DATASET EXTRACT:

(** ** Further properties of the field loop *)

Lemma FieldByName_from_found (t : reflect.StructType) (name : string) (i j : nat) :
  reflect.FieldByName_from t name i = Some j ->
  exists f, t !! (j - i)%nat = Some f /\ reflect.Name f = name /\ (i <= j)%nat.
Proof.
  revert i. induction t as [|h t IH]; intros i; cbn; [discriminate|].
  destruct (decide (reflect.Name h = name)) as [Hn|Hn].
  - intros [= <-]. exists h. rewrite Nat.sub_diag. auto.
  - intros Hrec. destruct (IH _ Hrec) as (f & Hf & Hname & Hle).
    exists f. split; [|split; [exact Hname | lia]].
    replace (j - i)%nat with (S (j - S i)) by lia. exact Hf.
Qed.

Lemma FieldByName_from_own (t : reflect.StructType) (f : reflect.StructField)
    (i j : nat) :
  NoDup (fieldNames t) -> t !! j = Some f ->
  reflect.FieldByName_from t (reflect.Name f) i = Some (i + j)%nat.
Proof.
  revert i j. induction t as [|h t IH]; intros i j Hnd Hj; [discriminate|].
  unfold fieldNames in Hnd. rewrite fmap_cons in Hnd.
  apply NoDup_cons in Hnd as [Hfresh Hnd]. cbn.
  destruct j as [|j]; cbn in Hj.
  - injection Hj as ->. rewrite decide_True by reflexivity.
    f_equal. lia.
  - rewrite decide_False.
    + rewrite (IH (S i) j Hnd Hj). f_equal. lia.
    + intros Heq. apply Hfresh. rewrite Heq.
      apply list_elem_of_fmap. exists f. split; [reflexivity|].
      eapply list_elem_of_lookup_2. exact Hj.
Qed.

(** In a struct type whose field names are distinct, looking a field up by
    its own name gives back its index, and the index gives back the
    field. *)
Theorem FieldByName_own_index (t : reflect.StructType)
    (f : reflect.StructField) (j : nat) :
  NoDup (fieldNames t) ->
  (t !! j = Some f -> reflect.FieldByName t (reflect.Name f) = Some j) /\
  (reflect.FieldByName t (reflect.Name f) = Some j -> f ∈ t -> t !! j = Some f).
Proof.
  intros Hnd. split.
  - intros Hj. unfold reflect.FieldByName.
    rewrite (FieldByName_from_own t f 0 j Hnd Hj). reflexivity.
  - intros Hfld Hin. apply list_elem_of_lookup_1 in Hin as [k Hk].
    unfold reflect.FieldByName in Hfld.
    rewrite (FieldByName_from_own t f 0 k Hnd Hk) in Hfld.
    injection Hfld as <-. exact Hk.
Qed.

Lemma FieldByName_own_index_witness :
  reflect.FieldByName Examples.tConfig (reflect.Name Examples.fDebug) = Some 2%nat.
Proof.
  apply (FieldByName_own_index Examples.tConfig Examples.fDebug 2).
  - refine (bool_decide_unpack _ _). vm_compute. exact I.
  - reflexivity.
Defined.

Lemma wrap_range (w x : Z) :
  0 < w -> - 2 ^ (w - 1) <= wrap w x < 2 ^ (w - 1).
Proof.
  intros Hw. unfold wrap.
  assert (2 ^ w = 2 * 2 ^ (w - 1)) as Hpow.
  { rewrite <- Z.pow_succ_r by lia. f_equal. lia. }
  assert (0 < 2 ^ (w - 1)) by (apply Z.pow_pos_nonneg; lia).
  pose proof (Z.mod_pos_bound (x + 2 ^ (w - 1)) (2 ^ w)). lia.
Qed.

Lemma wrap_fits (w x : Z) :
  0 < w -> - 2 ^ (w - 1) <= x < 2 ^ (w - 1) -> wrap w x = x.
Proof.
  intros Hw Hx. unfold wrap.
  assert (2 ^ w = 2 * 2 ^ (w - 1)) as Hpow.
  { rewrite <- Z.pow_succ_r by lia. f_equal. lia. }
  rewrite Z.mod_small by lia. lia.
Qed.

Lemma intBits_pos (k : reflect.Kind) (w : Z) : intBits k = Some w -> 0 < w.
Proof. destruct k; cbn; intros [= <-]; unfold strconv.IntSize; lia. Qed.

Section EngineMore.

Context {float32 float64 : Type}.
Variable ParseFloat : string -> option float64.
Variable toFloat32 : float64 -> float32.

Implicit Types (t todo pre post : list reflect.StructField)
               (f g : reflect.StructField)
               (vals : list (@Value float32 float64))
               (environ : Environ) (props : option Properties)
               (prefix : string).

(** What a turn does is fixed by the field and the sources, not by the
    content of the struct: it passes, or it overwrites one exported field
    with a value of the kind of that field, or it fails, or it panics. *)
Lemma manageField_uniform environ props prefix t f :
  (forall vals,
     manageField ParseFloat toFloat32 environ props prefix t f vals = Next vals) \/
  (exists j g v,
     reflect.FieldByName t (reflect.Name f) = Some j /\ t !! j = Some g /\
     reflect.IsExported g = true /\ valueOfKind (reflect.TypeKind g) v /\
     forall vals,
       manageField ParseFloat toFloat32 environ props prefix t f vals
       = Next (<[j := v]> vals)) \/
  (exists err, forall vals,
     manageField ParseFloat toFloat32 environ props prefix t f vals = Fail err) \/
  (exists why, forall vals,
     manageField ParseFloat toFloat32 environ props prefix t f vals = Panic why).
Proof.
  unfold manageField.
  rewrite (surjective_pairing (getTags _)), getTags_no_error.
  destruct (getEnvValue environ (getTags f).1 props prefix) as [[value e] ok].
  destruct ok; [|destruct e; [right; right; left; eauto | left; auto]].
  destruct (reflect.FieldByName t (reflect.Name f)) as [j|]; [|left; auto].
  unfold CanSet. destruct (t !! j) as [g|] eqn:Hg; [|left; auto].
  destruct (reflect.IsExported g) eqn:Hexp; [|left; auto].
  cbn [default from_option id].
  assert (kindAt t j = reflect.TypeKind g) as Hkind
    by (unfold kindAt; rewrite Hg; reflexivity).
  destruct (bool_decide (reflect.TypeKind f = reflect.String)).
  { unfold SetString. rewrite Hkind.
    destruct (reflect.TypeKind g) eqn:Hk;
      try (right; right; right; eexists; intros; reflexivity).
    right; left. exists j, g, (VString value). rewrite Hk. cbn. auto 10. }
  destruct (isIntKind (reflect.TypeKind f)).
  { destruct (strconv.Atoi value) as [z|]; [|right; right; left; eauto].
    unfold SetInt. rewrite Hkind.
    destruct (intBits (reflect.TypeKind g)) as [w|] eqn:Hw;
      [|right; right; right; eexists; intros; reflexivity].
    right; left. exists j, g, (VInt (wrap w z)).
    repeat split; auto. exists w. split; [exact Hw|].
    apply wrap_range. eapply intBits_pos. exact Hw. }
  destruct (bool_decide (reflect.TypeKind f = reflect.Bool)).
  { destruct (strconv.ParseBool value) as [b|]; [|right; right; left; eauto].
    unfold SetBool. rewrite Hkind.
    destruct (reflect.TypeKind g) eqn:Hk;
      try (right; right; right; eexists; intros; reflexivity).
    right; left. exists j, g, (VBool b). rewrite Hk. cbn. auto 10. }
  destruct (isFloatKind (reflect.TypeKind f)); [|left; auto].
  destruct (ParseFloat value) as [x|]; [|right; right; left; eauto].
  unfold SetFloat. rewrite Hkind.
  destruct (reflect.TypeKind g) eqn:Hk;
    try (right; right; right; eexists; intros; reflexivity).
  - right; left. exists j, g, (VFloat32 (toFloat32 x)). rewrite Hk. cbn. auto 10.
  - right; left. exists j, g, (VFloat64 x). rewrite Hk. cbn. auto 10.
Qed.
(** X15: [Next] of the binary operator returns an error in three cases only, and
    returns it unchanged: the lhs fails to deliver a batch, and then the rhs
    is not asked; the rhs fails after the lhs has delivered; or both deliver
    a non-empty batch and the initialization fails, exactly as [Series] would
    on the operator holding the two advanced inputs. *)
Theorem binary_Next_errors b (e : error) (b' : binary.vectorOperator operation L R) :
  binary.Next b = Return (Err e, b')
  <-> (exists l' : L,
          op_Next (binary.lhs b) = Return (Err e, l') /\ b' = binary.with_lhs l' b)
      \/ (exists (lhsB : list StepVector) (l' : L) (r' : R),
             op_Next (binary.lhs b) = Return (Ok lhsB, l')
             /\ op_Next (binary.rhs b) = Return (Err e, r')
             /\ b' = binary.with_rhs r' (binary.with_lhs l' b))
      \/ (exists (lhsB rhsB : list StepVector) (l' : L) (r' : R),
             op_Next (binary.lhs b) = Return (Ok lhsB, l')
             /\ op_Next (binary.rhs b) = Return (Ok rhsB, r')
             /\ lhsB <> [] /\ rhsB <> []
             /\ binary.Series (binary.with_rhs r' (binary.with_lhs l' b))
                = Return (Err e, b')).
Proof.
  unfold binary.Next. split.
  - intros Hret.
    destruct (op_Next (binary.lhs b)) as [[[lhsB|e1] l']|] eqn:Hl; [| |discriminate].
    + cbn [mbind outcome_bind bind binary.rhs binary.with_lhs] in Hret.
      destruct (op_Next (binary.rhs b)) as [[[rhsB|e2] r']|] eqn:Hr; [| |discriminate].
      * cbn [mbind outcome_bind bind] in Hret.
        destruct lhsB as [|lv lhsB]; [discriminate|].
        destruct rhsB as [|rv rhsB]; [discriminate|].
        cbn [length Nat.eqb orb] in Hret.
        destruct (binary.onceInit _) as [[[e3|] b3]|] eqn:Hinit; [| |discriminate].
        -- cbn [mbind outcome_bind bind] in Hret. injection Hret as <- <-.
           right. right. exists (lv :: lhsB), (rv :: rhsB), l', r'.
           split; [reflexivity|]. split; [reflexivity|].
           split; [discriminate|]. split; [discriminate|].
           apply onceInit_error. exact Hinit.
        -- cbn [mbind outcome_bind bind] in Hret.
           destruct (binary.execLoop _ _ _ _ _) as [[batch b4]|]; discriminate.
      * cbn [mbind outcome_bind bind] in Hret. injection Hret as <- <-.
        right. left. exists lhsB, l', r'. auto.
    + cbn [mbind outcome_bind bind] in Hret. injection Hret as <- <-.
      left. exists l'. auto.
  - intros [(l' & Hl & ->)|[(lhsB & l' & r' & Hl & Hr & ->)
                           |(lhsB & rhsB & l' & r' & Hl & Hr & HneL & HneR & Hinit)]];
      rewrite Hl; cbn [mbind outcome_bind bind binary.rhs binary.with_lhs];
      [reflexivity| |]; rewrite Hr; cbn [mbind outcome_bind bind]; [reflexivity|].
    destruct lhsB as [|lv lhsB]; [congruence|]. destruct rhsB as [|rv rhsB]; [congruence|].
    cbn [length Nat.eqb orb]. apply onceInit_error in Hinit. rewrite Hinit. reflexivity.
Qed.
(** * Google search operator tool: the core functions of [utils.py] and
      [search_operators.py], embedded and verified.

    Python [str] values are modelled as lists of characters ([list ascii]);
    a character stands for the Unicode code point of the same number, so the
    model covers the code points below 256.  Dictionaries are [gmap]s keyed
    by such strings.  Functions keep the names they have in the source. *)

From Stdlib Require Import Ascii String.
From stdpp Require Import gmap strings list.

Local Open Scope string_scope.
Local Open Scope list_scope.
Local Open Scope nat_scope.

(** ** Python strings *)

Abbreviation str := (list ascii).

(** String literals are read as character lists. *)
Coercion list_ascii_of_string : string >-> list.

Module Py.

Definition chr (n : nat) : ascii := ascii_of_nat n.
Definition ord (c : ascii) : nat := nat_of_ascii c.

Definition dquote : ascii := chr 34.
Definition squote : ascii := chr 39.
Definition newline : ascii := chr 10.

(** The one-character string holding a double quote. *)
Definition q : str := [dquote].

Definition ch_eqb (a b : ascii) : bool := Ascii.eqb a b.

(** [str.isspace] on one character, for the code points below 256:
    TAB..CR, FS..US, SPACE, NEL and NBSP. *)
Definition isspace (c : ascii) : bool :=
  let n := ord c in
  ((9 <=? n) && (n <=? 13)) || ((28 <=? n) && (n <=? 32))
  || (n =? 133) || (n =? 160).

Definition is_lower (c : ascii) : bool := (97 <=? ord c) && (ord c <=? 122).
Definition is_upper (c : ascii) : bool := (65 <=? ord c) && (ord c <=? 90).
Definition is_digit (c : ascii) : bool := (48 <=? ord c) && (ord c <=? 57).
Definition is_alnum (c : ascii) : bool := is_lower c || is_upper c || is_digit c.

(** [str.upper] and [str.lower], character by character.  The letters
    a..z and A..Z are mapped; the source only searches the result for the
    ASCII text [AROUND(], and no other character below 256 has an ASCII
    upper-case form, so the other characters are kept as they are. *)
Definition upper_char (c : ascii) : ascii :=
  if is_lower c then chr (ord c - 32) else c.
Definition lower_char (c : ascii) : ascii :=
  if is_upper c then chr (ord c + 32) else c.
Definition upper (s : str) : str := map upper_char s.
Definition lower (s : str) : str := map lower_char s.

(** [s.lstrip()], [s.rstrip()], [s.strip()] *)
Fixpoint lstrip (s : str) : str :=
  match s with
  | c :: s' => if isspace c then lstrip s' else s
  | [] => []
  end.
Definition rstrip (s : str) : str := reverse (lstrip (reverse s)).
Definition strip (s : str) : str := rstrip (lstrip s).

(** [s.startswith(p)]: the rest of [s] after the prefix [p], if any. *)
Fixpoint strip_prefix (p s : str) : option str :=
  match p, s with
  | [], _ => Some s
  | a :: p', b :: s' => if ch_eqb a b then strip_prefix p' s' else None
  | _ :: _, [] => None
  end.
Definition startswith (s p : str) : bool :=
  match strip_prefix p s with Some _ => true | None => false end.
Definition endswith (s p : str) : bool := startswith (reverse s) (reverse p).

(** [sub in s] *)
Fixpoint contains (sub s : str) : bool :=
  startswith s sub ||
  match s with
  | _ :: s' => contains sub s'
  | [] => false
  end.

(** [s.split()]: the maximal runs of characters that are not white space.
    [cur] is the word being scanned. *)
Fixpoint split_ws_from (cur s : str) : list str :=
  match s with
  | [] => match cur with [] => [] | _ => [cur] end
  | c :: s' =>
      if isspace c
      then match cur with
           | [] => split_ws_from [] s'
           | _ => cur :: split_ws_from [] s'
           end
      else split_ws_from (cur ++ [c]) s'
  end.
Definition split_ws (s : str) : list str := split_ws_from [] s.

(** What the words of a string are, said without an algorithm: white
    space is skipped, and a word is a non-empty run without white space
    that ends at a white-space character or at the end of the string. *)
Definition is_word (w : str) : Prop :=
  w <> [] /\ Forall (fun c => isspace c = false) w.
Lemma tree_set_in s (i : Z) (x : Q) :
  0 <= i < len (SumTree.tree s) ->
  SumTree.tree_set i x s =
  (SumTree.set_tree (replace_nth (Z.to_nat i) x (SumTree.tree s)) s, Ok tt).
Proof.
  intros H. unfold SumTree.tree_set. now rewrite setitem_nonneg.
Qed.

Lemma parent_bounds (i : Z) : 0 < i -> 0 <= (i - 1) / 2 < i.
Proof. intros H. split; [apply Z.div_pos; lia | apply Z.div_lt_upper_bound; lia]. Qed.

Lemma parent_child (i k : Z) :
  0 < i -> (k = (i - 1) / 2 <-> (i = 2 * k + 1 \/ i = 2 * k + 2)).
Proof.
  intros H.
  pose proof (Z.div_mod (i - 1) 2 ltac:(lia)) as E.
  pose proof (Z.mod_pos_bound (i - 1) 2 ltac:(lia)) as B.
  split; intros; subst; lia.
Qed.

(** One step of the walk moves the pending change one level up. *)
Lemma pending_step tr (idx : Z) (change : Q) :
  0 < idx < len tr ->
  pending_invariant tr idx change ->
  pending_invariant
    (replace_nth (Z.to_nat ((idx - 1) / 2)) (prio tr ((idx - 1) / 2) + change)%Q tr)
    ((idx - 1) / 2) change.
Proof.
  intros Hidx Hinv i Hi Hch.
  rewrite replace_nth_len in Hch.
  pose proof (parent_bounds idx ltac:(lia)) as Hp.
  specialize (Hinv i Hi Hch).
  assert (Hpar : forall k, k = (idx - 1) / 2 <-> idx = 2 * k + 1 \/ idx = 2 * k + 2)
    by (intros; apply parent_child; lia).
  remember ((idx - 1) / 2) as p eqn:Ep.
  assert (Hgp : 0 < p -> forall k, k = (p - 1) / 2 <-> p = 2 * k + 1 \/ p = 2 * k + 2)
    by (intros; apply parent_child; lia).
  remember ((p - 1) / 2) as q eqn:Eq.
  pose proof (proj1 (Hpar p) eq_refl) as Hidx'.
  clear Ep Eq.
  rewrite !(prio_replace tr p) by lia.
  revert Hinv.
  destruct (Z.ltb_spec 0 idx); [| lia].
  destruct (Z.eqb_spec i p), (Z.eqb_spec (2 * i + 1) p), (Z.eqb_spec (2 * i + 2) p),
    (Z.eqb_spec i q), (Z.ltb_spec 0 p);
    cbn [andb]; intros Hinv; subst; try lra; exfalso; try lia;
    try (specialize (Hgp ltac:(lia)));
    try (pose proof (proj1 (Hgp q) eq_refl); lia);
    try (match goal with n : _ <> q |- _ => apply n, Hgp; lia end).
Qed.

Lemma pending_done tr (change : Q) :
  pending_invariant tr 0 change -> sum_invariant tr.
Proof.
  intros H i Hi Hc. specialize (H i Hi Hc).
  rewrite andb_false_r in H. lra.
Qed.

TASK TO CARRY OUT:
From the line containing "Lemma FieldByName_from_found (t" down to the line containing "Hfresh. rewrite Heq." in the material above, reproduce every line exactly, including the two end lines.

WRITTEN SOLUTION:
Lemma FieldByName_from_found (t : reflect.StructType) (name : string) (i j : nat) :
  reflect.FieldByName_from t name i = Some j ->
  exists f, t !! (j - i)%nat = Some f /\ reflect.Name f = name /\ (i <= j)%nat.
Proof.
  revert i. induction t as [|h t IH]; intros i; cbn; [discriminate|].
  destruct (decide (reflect.Name h = name)) as [Hn|Hn].
  - intros [= <-]. exists h. rewrite Nat.sub_diag. auto.
  - intros Hrec. destruct (IH _ Hrec) as (f & Hf & Hname & Hle).
    exists f. split; [|split; [exact Hname | lia]].
    replace (j - i)%nat with (S (j - S i)) by lia. exact Hf.
Qed.

Lemma FieldByName_from_own (t : reflect.StructType) (f : reflect.StructField)
    (i j : nat) :
  NoDup (fieldNames t) -> t !! j = Some f ->
  reflect.FieldByName_from t (reflect.Name f) i = Some (i + j)%nat.
Proof.
  revert i j. induction t as [|h t IH]; intros i j Hnd Hj; [discriminate|].
  unfold fieldNames in Hnd. rewrite fmap_cons in Hnd.
  apply NoDup_cons in Hnd as [Hfresh Hnd]. cbn.
  destruct j as [|j]; cbn in Hj.
  - injection Hj as ->. rewrite decide_True by reflexivity.
    f_equal. lia.
  - rewrite decide_False.
    + rewrite (IH (S i) j Hnd Hj). f_equal. lia.
    + intros Heq. apply Hfresh. rewrite Heq.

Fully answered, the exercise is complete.